Lakin o ne hüsrandı ki hissetmedi gözler;
Kaç bin senedir, hâlbuki bekleşmedelerdi.
Nerden görecekler? Göremezlerdi tabiî,
Bir kerre zuhur ettiği çöl, en sapa yerdi.
Bir kerre de mamure-i dünya, o zamanlar
Buhranlar içindeydi, bugünden de beterdi.
Sırtlanları geçmişti beşer yırtıcılıkta;
Dişsiz mi bir insan, onu kardeşleri yerdi.
Fevzâ bütün afakını sarmıştı zeminin,
Salgındı bugün şark’ı yıkan tefrika, derdi.

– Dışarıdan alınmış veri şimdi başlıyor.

(* ===== verification/Actions.v ===== *)
(** * Actions on the layout ([do_action] of src/input/mod.rs)

    What the actions of binds and of the IPC do to the layout, the switcher and the window that is
    held: each arm of [do_action] runs methods of [Layout] on the world of MruWorld.v, with the
    outputs of OutputPositions.v to find neighbours.  [layout_arm] gives the arm of an action, group
    by group; actions that only concern other parts of the compositor (sizes of windows, spawning,
    screenshots, casts, the link) have none.  That a locked session runs none of them is in
    Keyboard.v.  Moving the cursor, redrawing and the selection of the screenshot UI are left out;
    whether that UI is open decides where actions go. *)
From stdpp Require Import strings.
From S2P Require Import Prelude Region LayoutOutput LayoutScrolling LayoutFloating LayoutWorkspace LayoutWorkspaceProps LayoutMonitor LayoutMonitorProps LayoutSet LayoutSetOwn LayoutSetOps LayoutSetProps LayoutMove LayoutMoveGeometry ConfigBinds WindowMru MruWorld OutputPositions.

(** What an action reads besides the layout: the outputs, the configuration, the output with the
    selection of the screenshot UI when that is open, and what is under the cursor. *)
Record ActionEnv (S : Type) := MkActionEnv {
  ae_view : ViewEnv;
  ae_outputs : Outputs S;
  ae_recent : MruConfig;
  ae_back_and_forth : bool;
  ae_selection : option OutputName;
  ae_output_under : option OutputName;
  ae_workspace_under : option N
}.
Arguments MkActionEnv {S}.
Arguments ae_view {S}.
Arguments ae_outputs {S}.
Arguments ae_recent {S}.
Arguments ae_back_and_forth {S}.
Arguments ae_selection {S}.
Arguments ae_output_under {S}.
Arguments ae_workspace_under {S}.

Inductive OutputDirection := OutLeft | OutRight | OutUp | OutDown | OutPrevious | OutNext.

Section actions.
  Context (parent_of : N → option N) (g : Placement).
  Context {S : Type} `{OutputSpace S} (overlaps : Rect → Rect → bool) (env : ActionEnv S).

Definition Arm : Type := MruWorld → option MruWorld.

(** ** Looking things up *)
Definition active_output (w : MruWorld) : option (option OutputName) :=
  active ← active_monitor w.(mw_ml).(ml_layout);
  Some (option_map (λ a, (snd a).(mo_output)) active).

Definition beside (dir : OutputDirection) (current : OutputName) : option (option OutputName) :=
  let space := env.(ae_outputs).(os_space) in
  match dir with
  | OutLeft => output_left_of overlaps space current
  | OutRight => output_right_of overlaps space current
  | OutUp => output_up_of overlaps space current
  | OutDown => output_down_of overlaps space current
  | OutPrevious => Some (output_previous_of env.(ae_outputs) current)
  | OutNext => Some (output_next_of env.(ae_outputs) current)
  end.

(** [output_left] and the others: beside the active output. *)
Definition neighbouring_output (dir : OutputDirection) (w : MruWorld) : option (option OutputName) :=
  active ← active_output w;
  match active with Some current => beside dir current | None => Some None end.

Definition by_name_match (target : string) : option OutputName :=
  output_by_name_match env.(ae_outputs).(os_space) target.

Definition find_output_and_workspace_index (w : MruWorld) (reference : WorkspaceReference) :
    option (option OutputName * nat) :=
  let ly := w.(mw_ml).(ml_layout) in
  let found (place : option (nat * nat)) :=
    place ← place; l ← ly_stacks ly !! fst place; ws ← l !! snd place; Some (ws.(ws_output), snd place) in
  match reference with
  | RefIndex index => Some (None, index - 1)
  | RefName name => found (find_workspace_by_name ly name)
  | RefId id => found (find_workspace_by_id ly id)
  end.

(** The output if it is not the active one. *)
Definition other_output (w : MruWorld) (output : option OutputName) : option (option OutputName) :=
  active ← active_output w;
  Some (if decide (output = active) then None else output).

(** ** Running methods of [Layout] *)
Definition on_layout (op : LyOp) : Arm := layout_do parent_of g (MlLayout env.(ae_view) op).

(** Methods that forward to the active workspace, to the active monitor, or to the workspace of a
    window. *)
Definition on_active (op : WsOp) : Arm := on_layout (LopWorkspace None op).

Definition on_active_monitor (op : MonOp) : Arm := λ w,
  active ← active_monitor w.(mw_ml).(ml_layout);
  match active with Some (i, _) => on_layout (LopMonitor i op) w | None => Some w end.

Definition on_window (op : N → WsOp) (id : N) : Arm := on_layout (LopWorkspace (Some id) (op id)).

(** [windows().find(..)] by the id of an action, and [focus()]. *)
Definition with_id (id : N) (f : N → Arm) : Arm := λ w,
  match find_window_by_id w id with Some id => f id w | None => Some w end.

Definition with_focus (f : N → Arm) : Arm := λ w,
  focus ← ml_focus w.(mw_ml);
  match focus with Some id => f id w | None => Some w end.

Definition with_output (output : MruWorld → option (option OutputName)) (f : OutputName → Arm) : Arm := λ w,
  output ← output w;
  match output with Some output => f output w | None => Some w end.

(** The open screenshot UI takes the action. *)
Definition unless_screenshot (f : Arm) : Arm := λ w,
  match env.(ae_selection) with Some _ => Some w | None => f w end.

Definition and_then (f f' : Arm) : Arm := λ w, w ← f w; f' w.

(** ** Windows *)
Definition window_arms (action : Action) : option Arm :=
  match action with
  | ActFullscreenWindow => Some (with_focus (on_window WopToggleFullscreen))
  | ActFullscreenWindowById id => Some (with_id id (on_window WopToggleFullscreen))
  | ActFocusWindow id => Some (with_id id (mw_focus_window parent_of g env.(ae_view)))
  | ActFocusWindowInColumn index => Some (on_active (WopFocusWindowInColumn (N.to_nat index)))
  | ActFocusWindowPrevious => Some (focus_window_previous parent_of g env.(ae_view))
  | _ => None
  end.

Definition maximize_arms (action : Action) : option Arm :=
  match action with
  | ActMaximizeWindowToEdges => Some (with_focus (on_window WopToggleMaximized))
  | ActMaximizeWindowToEdgesById id => Some (with_id id (on_window WopToggleMaximized))
  | _ => None
  end.

Definition floating_arms (action : Action) : option Arm :=
  match action with
  | ActToggleWindowFloating => Some (on_active (WopToggleFloating None))
  | ActToggleWindowFloatingById id => Some (with_id id (on_window (λ id, WopToggleFloating (Some id))))
  | ActMoveWindowToFloating => Some (on_active (WopSetFloating None true))
  | ActMoveWindowToFloatingById id => Some (with_id id (on_window (λ id, WopSetFloating (Some id) true)))
  | ActMoveWindowToTiling => Some (on_active (WopSetFloating None false))
  | ActMoveWindowToTilingById id => Some (with_id id (on_window (λ id, WopSetFloating (Some id) false)))
  | ActFocusFloating => Some (on_active WopFocusFloating)
  | ActFocusTiling => Some (on_active WopFocusTiling)
  | ActSwitchFocusBetweenFloatingAndTiling => Some (on_active WopSwitchFocus)
  | _ => None
  end.

(** ** Columns *)

(** [move_column_left_or_to_output], or [move_left] if there is no output on that side. *)
Definition move_or_to (dir : OutputDirection) (to_output : OutputName → LyOp) (move : WsOp) : Arm :=
  unless_screenshot (λ w,
    output ← neighbouring_output dir w;
    match output with Some output => on_layout (to_output output) w | None => on_active move w end).

Definition move_arms (action : Action) : option Arm :=
  match action with
  | ActMoveColumnLeft => Some (unless_screenshot (on_active WopMoveLeft))
  | ActMoveColumnRight => Some (unless_screenshot (on_active WopMoveRight))
  | ActMoveColumnToFirst => Some (on_active WopMoveColumnToFirst)
  | ActMoveColumnToLast => Some (on_active WopMoveColumnToLast)
  | ActMoveColumnLeftOrToMonitorLeft => Some (move_or_to OutLeft LopMoveColumnLeftOrTo WopMoveLeft)
  | ActMoveColumnRightOrToMonitorRight => Some (move_or_to OutRight LopMoveColumnRightOrTo WopMoveRight)
  | ActMoveWindowDown => Some (unless_screenshot (on_active WopMoveDown))
  | ActMoveWindowUp => Some (unless_screenshot (on_active WopMoveUp))
  | ActMoveWindowDownOrToWorkspaceDown => Some (unless_screenshot (on_active_monitor MopMoveDownOrTo))
  | ActMoveWindowUpOrToWorkspaceUp => Some (unless_screenshot (on_active_monitor MopMoveUpOrTo))
  | ActConsumeOrExpelWindowLeft => Some (on_active (WopConsumeOrExpelLeft None))
  | ActConsumeOrExpelWindowLeftById id => Some (with_id id (on_window (λ id, WopConsumeOrExpelLeft (Some id))))
  | ActConsumeOrExpelWindowRight => Some (on_active (WopConsumeOrExpelRight None))
  | ActConsumeOrExpelWindowRightById id => Some (with_id id (on_window (λ id, WopConsumeOrExpelRight (Some id))))
  | _ => None
  end.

Derken büyümüş, kırkına gelmişti ki öksüz,
Başlarda gezen kanlı ayaklar suya erdi.
Bin nefhada insanlığı kurtardı o masum,
Bir hamlede kayserleri, kisraları serdi.
Aczin ki ezilmekti bütün hakkı, dirildi;
Zulmün ki zeval aklına gelmezdi, geberdi.
Âlemlere rahmetti, evet, şer’î mübini,
şehbalini adl isteyenin yurduna serdi.
Dünya neye sahipse onun vergisidir hep;
Medyun ona cemiyeti, medyun ona ferdi.
Medyundur o masuma bütün bir beşeriyet...
Ya Rab, bizi mahşerde bu ikrar ile haşret!